My husband, certain his firstborn could starve if this behavior continues, frowns. “Are you sure you know what you’re doing?” he asks in a tone that clearly indicates he thinks I’m dense. I smile, consider telling him to go jump off the nearest cliff, but decide against it. (After all, it’s his turn to stroll the baby next.)
I wanted a husband like this, I remind myself. A man who had equal-opportunity notions of parenting. A man who didn’t disappear when the baby was mad with colic. A man who not only had heard of Penelope Leach but didn’t hesitate to crack open one of her books to look up “coughing, causes of.” I wanted a partner who was a concerned, involved father. I just didn’t want a man this involved sometimes.
Although I always knew I wanted children, I was less sure about the husband part. Some of my reticence sprang from the fact that I had grown up with the kind of traditional, oblivious father who made the dad on Father Knows Best look like Betty Friedan. Having come of age during the women’s movement, I was also determined not to sacrifice my ambition. So when it came time to choose a mate, I had some fairly inflexible ideas. My husband is fond of reminding me that by our third date, I had grilled him not only on his sexual history but on his views of child rearing and fatherhood.
So when my husband started dispensing advice about bedtime rituals and potty training, I really had no business being surprised. That doesn’t mean I always liked it.
If there are two manic parents, you tend to feed on each other’s insecurities, to veer toward the dramatic, as in:
What is that rash on the baby’s face? Does he have leprosy? Your own unresolved issues suddenly emerge like a bad case of PMS.
Parenting is a lonely business. No matter how smart or how together you are, it’s the hardest job in the world. When your child is shrieking at 2 a.m., what you need is not some cold text but a warm heart, another set of hands.
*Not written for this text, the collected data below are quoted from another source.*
Lemma expire_keeps_live now s g s' e :
  spec_expire_for_read now s = Ok (g, s') → e ∈ s_grants s → entry_live now e = true → e ∈ s_grants s'.
Proof.
  intros Hok He Hl. apply bind_Ok in Hok as ([m s1] & Hm & Hok). injection Hok as <- <-. unfold spec_mutate in Hm.
  cbn [mbind result_bind fst snd] in Hm. destruct (negb _); [by injection Hm as _ <-|].
  apply bind_Ok in Hm as (? & _ & Hm). injection Hm as _ <-. cbn [commit with_audit s_grants with_grants].
  apply filter_elem. split.
  - apply list_elem_of_fmap. exists e. split; [|done]. unfold entry_live, entry_expired in *. apply andb_true_iff in Hl as [-> Hl].
    cbn. destruct (grant_expires_at (entry_grant e) <=? now) eqn:E; [lia|done].
  - apply live_active in Hl. by rewrite Hl.
Qed.

Lemma issued_for_request id version key e : issued_for id version key e = true ↔ entry_request e = (id, version, key).
Proof.
  unfold issued_for, issued_by, entry_request. rewrite andb_true_iff, !bool_decide_eq_true. split.
  - by intros [-> ->].
  - intros Heq. injection Heq as H1 H2 H3. unfold issuer_key. by rewrite H1, H2, H3.
Qed.

(** Expiry keeps what a record says, and whether its grant is live. *)
Lemma expire_entry now s g s' e' :
  spec_expire_for_read now s = Ok (g, s') → e' ∈ s_grants s' →
  ∃ e, e ∈ s_grants s ∧ entry_request e' = entry_request e ∧ entry_live now e' = entry_live now e.
Proof.
  intros Hok He. apply bind_Ok in Hok as ([m s1] & Hm & Hok). injection Hok as <- <-. unfold spec_mutate in Hm.
  cbn [mbind result_bind fst snd] in Hm. destruct (negb _); [injection Hm as _ <-; by exists e'|].
  apply bind_Ok in Hm as (? & _ & Hm). injection Hm as _ <-. cbn [commit with_audit s_grants with_grants] in He.
  apply filter_elem in He as [He _]. apply list_elem_of_fmap in He as (e & -> & He). exists e. split; [done|].
  destruct (entry_expired now e) eqn:Ex; [|done]. split; [done|]. unfold entry_live, entry_expired in *. cbn.
  apply andb_true_iff in Ex as [-> Ex]. cbn. symmetry. lia.
Qed.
The truth is, my husband cares as deeply about being a good father as I care about being a good mother. And if I sometimes get a teensy bit annoyed because he ventures into what I perceive as “my territory,” that’s a small price to pay. It’s better than having a husband who’s never schlepped the kids to the pediatrician or rushed to the emergency room in the middle of the night, much less sat around with a group of moms singing “The Wheels on the Bus.” My husband, God love him, has done all these things and much more. Thank you, honey.
Now, if only he would stop telling me how to cook.